Nagai M, Yoshida A, Sato N
Department of Biochemistry, Iwate Medical University School of Dentistry, Japan.
Biochem Mol Biol Int. 1998 Jan;44(1):157-63. doi: 10.1080/15216549800201172.
The effects of bovine serum albumin, dithiothreitol, and glycerol on PCR were studied. PCR under standard conditions failed the amplification of an enterohemorrhagic E. coli DNA fragment when the boiled bacterial cell lysate was used as the template. The addition of either one of bovine serum albumin, dithiothreitol, or glycerol in the reaction mixture allowed the specific fragment amplification; and the optimum concentrations were as follows: bovine serum albumin, 1 mg/ml; dithiothreitol, 10 mM; and glycerol, 5%. In addition, when all of the three agents were included at the above concentrations, the PCR yield was further increased. The effect of the three-agent mixture was not the template specific. Furthermore, the mixture enabled long PCR over 20 kb when Taq DNA polymerase with 3'-5' exonuclease activity was used for the amplification. Our simple PCR method allows robust PCR independent of template purity or amplification length.

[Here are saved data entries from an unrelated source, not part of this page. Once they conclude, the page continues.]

(* ===== verification/Writer.v ===== *)
(** * Writers (ledger/writer.go, and [Track.Writer] of ledger/track.go)

    A writer appends groups to one epoch of a track. Its methods return the
    writer as they leave it; its lock makes each a single step of the handle.
    [NewEpoch] also works on the shared [Track], which is passed in and out.

    [fuel] bounds the iterations of the two loops that are not bounded in the
    source: the probe of [recover] and the reclaiming of sealed deltas. *)

From S2P Require Import Prelude GoStd Store Group Manifest Track.
#[local] Open Scope string_scope.

Record Writer := mkWriter {
  w_path : TrackPath;
  w_epoch : N;
  w_schema : TrackSchema;
  sealThreshold : Z;
  logRoot : epochLogRoot;
  logVersion : Version;
  headVersion : Version;
  nextDelta : N;
  openGroups : list GroupInfo;
  openBytes : Z;
  last : GroupInfo;
  hasLast : bool;
  stale : bool;
}.

(** [Writer.Track], [Writer.Epoch] and [Writer.Root]. *)
Definition Writer_Track (w : Writer) : TrackPath := w_path w.
Definition Writer_Epoch (w : Writer) : N := w_epoch w.
Definition Writer_Root (w : Writer) : TrackInfo :=
  mkTrackInfo (w_schema w) (w_path w) (w_epoch w).

(** ** Recovery *)

(** [len(data)] as an [int64]. *)
Definition len64 (data : bytes) : Z := Z.of_nat (String.length data).

(** What one delta found open adds to the writer. *)
Definition recover_delta (w : Writer) (delta : deltaManifest) (data : bytes) : Writer :=
  let w := {| w with
    openGroups := openGroups w ++ d_Groups delta;
    openBytes := i64 (openBytes w + len64 data) |} in
  match list.last (d_Groups delta) with
  | Some g => {| w with last := g; hasLast := true |}
  | None => w
  end.

(** The loop of [recover]: probe from delta [n] until one is absent. *)
Fixpoint recover_loop (fuel : nat) (from n : N) (w : Writer) : prog (Writer * option error) :=
  match fuel with
  | O => OutOfFuel
  | S fuel' =>
      r ← store_Get (deltaKey (w_path w) (w_epoch w) n);
      match r with
      | Err e =>
          mret (if errors_Is e ErrNotExist then
                  if (n <? from)%N then (w, Some [])
                  else ({| w with nextDelta := n |}, None)
                else (w, Some e))
      | Ok (data, _) =>
          match decodeManifest data with
          | Err e => mret (w, Some e)
          | Ok delta => recover_loop fuel' from (u64 (n + 1)) (recover_delta w delta data)
          end
      end
  end.

(** After the loop: with no open group, the newest sealed run stands in for the
    last committed group. *)
Definition recover_last (w : Writer) : Writer :=
  if negb (hasLast w) then
    match list.last (Sealed (logRoot w)) with
    | Some newest =>
        {| w with
          last := {| zeroGroupInfo with ID := Last newest; MediaTime := MediaEnd newest |};
          hasLast := true |}
    | None => w
    end
  else w.

Definition recover (fuel : nat) (w : Writer) : prog (Writer * option error) :=
  r ← fetchHead (w_path w) (w_epoch w);
  let probe (from : N) (w : Writer) :=
    r ← recover_loop fuel from (OpenFrom (logRoot w)) w;
    let '(w, err) := r in
    mret match err with
    | Some e => (w, Some e)
    | None => (recover_last w, None)
    end in
  match r with
  | Ok (h, version) =>
      let w := {| w with headVersion := version |} in
      let from := OpenFrom (logRoot w) in
      probe (if (from <=? Delta h)%N then Delta h else from) w
  | Err e => if errors_Is e ErrNotExist then probe (OpenFrom (logRoot w)) w else mret (w, Some e)
  end.

Definition reloadIfStale (fuel : nat) (w : Writer) : prog (Writer * option error) :=
  if negb (stale w) then mret (w, None)
  else
    r ← fetchEpochLog (w_path w) (w_epoch w);
    match r with
    | Err e => mret (w, Some e)
    | Ok (root, version) =>
        let w := {| w with
          logRoot := root; logVersion := version;
          openGroups := []; openBytes := 0; last := zeroGroupInfo; hasLast := false |} in
        r ← recover fuel w;
        let '(w, err) := r in
        mret match err with
        | Some e => (w, Some e)
        | None => ({| w with stale := false |}, None)
        end
    end.

(** ** Head, log root and sealing *)

Definition publishHead (w : Writer) (latest : GroupID) : prog (Writer * option error) :=
  updatedAt ← now;
  let data := encodeManifest (mkHead manifestVersion (u64_sub (nextDelta w) 1) latest updatedAt) in
  let key := headKey (w_path w) (w_epoch w) in
  let finish (r : result Version) : Writer * option error :=
    match r with
    | Err e => (w, Some e)
    | Ok version => ({| w with headVersion := version |}, None)
    end in
  r ← store_Swap key data (headVersion w);
  match r with
  | Err e =>
      if errors_Is e ErrVersionMismatch || errors_Is e ErrNotExist then
        got ← fetchHead (w_path w) (w_epoch w);
        match got with
        | Ok (_, current) => r ← store_Swap key data current; mret (finish r)
        | Err getErr =>
            if errors_Is getErr ErrNotExist then
              r ← store_Swap key data NoVersion; mret (finish r)
            else mret (finish r)
        end
      else mret (finish r)
  | Ok _ => mret (finish r)
  end.

Definition updateLogRoot (w : Writer) (mutate : epochLogRoot → epochLogRoot)
    : prog (Writer * option error) :=
  let next := mutate (logRoot w) in
  r ← store_Swap (epochLogKey (w_path w) (w_epoch w)) (encodeManifest next) (logVersion w);
  mret match r with
  | Err e => (w, Some e)
  | Ok version => ({| w with logRoot := next; logVersion := version |}, None)
  end.

(** Reclaiming the sealed deltas; a failed delete is logged and passed over. *)
Fixpoint reclaim (fuel : nat) (path : TrackPath) (epoch n lastDelta : N) : prog unit :=
  if (n <=? lastDelta)%N then
    match fuel with
    | O => OutOfFuel
    | S fuel' =>
        _ ← store_Delete (deltaKey path epoch n);
        reclaim fuel' path epoch (u64 (n + 1)) lastDelta
    end
  else mret tt.

(** [seal] once the sealed manifest is stored: publish it, then reclaim the
    deltas it replaces. *)
Definition seal_publish (fuel : nat) (w : Writer) (sealed : sealedManifest) (key : string)
    : prog (Writer * option error) :=
  r ← updateLogRoot w (λ root, {| root with
    Sealed := Sealed root ++ [summarize sealed key];
    OpenFrom := u64 (s_LastDelta sealed + 1) |});
  let '(w, err) := r in
  match err with
  | Some e => mret (w, Some e)
  | None =>
      let w := {| w with openGroups := []; openBytes := 0 |} in
      _ ← reclaim fuel (w_path w) (w_epoch w) (s_FirstDelta sealed) (s_LastDelta sealed);
      mret (w, None)
  end.

Definition seal (fuel : nat) (w : Writer) : prog (Writer * option error) :=
  match openGroups w with
  | [] => mret (w, None)
  | _ :: _ =>
      let firstDelta := OpenFrom (logRoot w) in
      let lastDelta := u64_sub (nextDelta w) 1 in
      let seq := u64 (N.of_nat (length (Sealed (logRoot w))) + 1) in
      let key := sealedKey (w_path w) (w_epoch w) firstDelta lastDelta in
      sealedAt ← now;
      let sealed := mkSealed manifestVersion (w_path w) (w_epoch w) seq firstDelta lastDelta
        (openGroups w) sealedAt in
      r ← store_Create key (encodeManifest sealed);
      match r with
      | Err e => if errors_Is e ErrExist then seal_publish fuel w sealed key else mret (w, Some e)
      | Ok _ => seal_publish fuel w sealed key
      end
  end.

(** [Writer.Seal] *)
Definition Seal (fuel : nat) (w : Writer) : prog (Writer * option error) := seal fuel w.

(** ** Appending *)

Definition checkOrder (w : Writer) (meta : GroupInfo) : option error :=
  if negb (hasLast w) then None
  else if (MediaTime meta <? mediaEnd (last w))%Z then Some [ErrGroupOutOfOrder]
  else None.

(** [holds]: whether the object at [key] is [data]. *)
Definition holds (key : string) (data : bytes) : prog bool :=
  r ← store_Get key;
  mret match r with
  | Ok (got, _) => String.eqb got data
  | Err _ => false
  end.

(** What follows the commit of [meta]: the writer's state, the head pointer, and
    a seal once the open region is large enough. *)
Definition afterCommit (fuel : nat) (w : Writer) (meta : GroupInfo) (data : bytes)
    : prog (Writer * (GroupInfo * option error)) :=
  let w := {| w with
    nextDelta := u64 (nextDelta w + 1);
    openGroups := openGroups w ++ [meta];
    openBytes := i64 (openBytes w + len64 data);
    last := meta; hasLast := true |} in
  r ← publishHead w (ID meta);
  let '(w, _) := r in
  if (sealThreshold w <=? openBytes w)%Z then
    r ← seal fuel w;
    let '(w, err) := r in
    mret match err with
    | Some e => ({| w with stale := true |}, (meta, Some e))
    | None => (w, (meta, None))
    end
  else mret (w, (meta, None)).

(** [AppendGroup] from the creation of the group object on: the payload, then
    the delta that commits it. *)
Definition commitGroup (fuel : nat) (w : Writer) (meta : GroupInfo) (payload : bytes)
    : prog (Writer * (GroupInfo * option error)) :=
  let meta := {| meta with ObjectKey := groupKey (w_path w) (ID meta); Size := len64 payload |} in
  r ← store_Create (ObjectKey meta) payload;
  match r with
  | Err e =>
      mret (if errors_Is e ErrExist
            then ({| w with stale := true |}, (zeroGroupInfo, Some (ErrGroupExists :: e)))
            else (w, (zeroGroupInfo, Some e)))
  | Ok _ =>
      committedAt ← now;
      let data := encodeManifest (mkDelta manifestVersion (nextDelta w) [meta] committedAt) in
      let key := deltaKey (w_path w) (w_epoch w) (nextDelta w) in
      r ← store_Create key data;
      match r with
      | Ok _ => afterCommit fuel w meta data
      | Err e =>
          held ← holds key data;
          if held : bool then afterCommit fuel w meta data
          else mret ({| w with stale := true |}, (zeroGroupInfo, Some e))
      end
  end.

(** The part of [AppendGroup] after the reload: stamping, the duplicate and the
    ordering checks, then the commit. *)
Definition appendLocked (fuel : nat) (w : Writer) (meta : GroupInfo) (payload : bytes)
    : prog (Writer * (GroupInfo * option error)) :=
  if hasLast w && (ID meta =? ID (last w))%N then mret (w, (zeroGroupInfo, Some [ErrGroupExists]))
  else match checkOrder w meta with
  | Some e => mret (w, (zeroGroupInfo, Some e))
  | None => commitGroup fuel w meta payload
  end.

Definition AppendGroup (fuel : nat) (w : Writer) (meta : GroupInfo) (payload : bytes)
    : prog (Writer * (GroupInfo * option error)) :=
  let meta := {| meta with ID := NewGroupID (w_epoch w) (Sequence (ID meta)) |} in
  match GroupInfo_validate meta with
  | Some e => mret (w, (zeroGroupInfo, Some e))
  | None =>
      r ← reloadIfStale fuel w;
      let '(w, err) := r in
      match err with
      | Some e => mret (w, (zeroGroupInfo, Some e))
      | None =>
          if (Wallclock meta =? 0)%Z && String.eqb (TimeSource (w_schema w)) TimeSourceIngest then
            wallclock ← now;
            appendLocked fuel w {| meta with Wallclock := wallclock |} payload
          else appendLocked fuel w meta payload
      end
  end.

Definition maxSkippedSequences : nat := 16.

Definition isGroupObjectCollision (err : option error) : bool :=
  match err with
  | None => false
  | Some e => errors_Is e ErrGroupExists && errors_Is e ErrExist
  end.

(** [Append]'s loop; [left] is how many more attempts [maxSkippedSequences]
    allows after this one. *)
Fixpoint Append_loop (fuel left : nat) (floor : N) (wallclock duration : Z) (w : Writer)
    (payload : bytes) : prog (Writer * (GroupInfo * option error)) :=
  r ← reloadIfStale fuel w;
  let '(w, err) := r in
  match err with
  | Some e => mret (w, (zeroGroupInfo, Some e))
  | None =>
      let seq := if hasLast w then u64 (Sequence (ID (last w)) + 1) else 0%N in
      let mediaStart := if hasLast w then mediaEnd (last w) else 0%Z in
      let seq := N.max seq floor in
      r ← AppendGroup fuel w {| zeroGroupInfo with
            ID := NewGroupID 0 seq; MediaTime := mediaStart;
            Duration := duration; Wallclock := wallclock |} payload;
      let '(w, (group, err)) := r in
      if negb (isGroupObjectCollision err) then mret (w, (group, err))
      else match left with
      | O => mret (w, (group, err))
      | S left' => Append_loop fuel left' (u64 (seq + 1)) wallclock duration w payload
      end
  end.

Definition Append (fuel : nat) (w : Writer) (duration : Z) (payload : bytes)
    : prog (Writer * (GroupInfo * option error)) :=
  wallclock ← now;
  Append_loop fuel maxSkippedSequences 0 wallclock duration w payload.

(** ** Epochs *)

Definition NewEpoch (t : Track) (w : Writer) : prog (Track * Writer * option error) :=
  let next := u64 (w_epoch w + 1) in
  if (maxGroupEpoch <? next)%N then mret (t, w, Some [])
  else
    r ← createEpochLog t next;
    let '(t, err) := r in
    match err with
    | Some e => mret (t, w, Some e)
    | None =>
        r ← fetchEpochLog (w_path w) next;
        mret match r with
        | Err e => (t, w, Some e)
        | Ok (root, version) =>
            (t, {| w with
              w_epoch := next; logRoot := root; logVersion := version;
              headVersion := NoVersion; nextDelta := 0; openGroups := []; openBytes := 0;
              last := zeroGroupInfo; hasLast := false |}, None)
        end
    end.

Definition newWriter (t : Track) (epoch : N) (sch : TrackSchema) : Writer :=
  mkWriter (t_path t) epoch sch (t_sealThreshold t) zeroEpochLogRoot NoVersion NoVersion
    0 [] 0 zeroGroupInfo false false.

(** [Track.Writer] *)
Definition Track_Writer (fuel : nat) (t : Track) : prog (Track * result Writer) :=
  let latest := LatestEpoch (t_root t) in
  if (latest =? 0)%N then mret (t, Err [ErrEpochNotFound])
  else
    let w := newWriter t latest (schema (t_root t)) in
    let finish (t : Track) (r : result (epochLogRoot * Version)) : prog (Track * result Writer) :=
      match r with
      | Err e => mret (t, Err e)
      | Ok (root, version) =>
          r ← recover fuel {| w with logRoot := root; logVersion := version |};
          let '(w, err) := r in
          mret (t, match err with Some e => Err e | None => Ok w end)
      end in
    r ← fetchEpochLog (t_path t) latest;
    match r with
    | Err e =>
        if errors_Is e ErrEpochNotFound then
          r ← createEpochLog t latest;
          let '(t, err) := r in
          match err with
          | Some e => mret (t, Err e)
          | None => r ← fetchEpochLog (t_path t) latest; finish t r
          end
        else finish t r
    | Ok _ => finish t r
    end.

研究了牛血清白蛋白、二硫苏糖醇和甘油对聚合酶链反应(PCR)的影响。当使用煮沸的细菌细胞裂解物作为模板时,在标准条件下进行的PCR未能扩增出肠出血性大肠杆菌DNA片段。在反应混合物中添加牛血清白蛋白、二硫苏糖醇或甘油中的任何一种都能实现特异性片段扩增;最佳浓度如下:牛血清白蛋白,1mg/ml;二硫苏糖醇,10mM;甘油,5%。此外,当以上述浓度同时包含这三种试剂时,PCR产量进一步提高。三种试剂混合物的效果并非模板特异性的。此外,当使用具有3'-5'外切核酸酶活性的Taq DNA聚合酶进行扩增时,该混合物能够实现超过20kb的长片段PCR。我们简单的PCR方法能够实现稳健的PCR,而与模板纯度或扩增长度无关。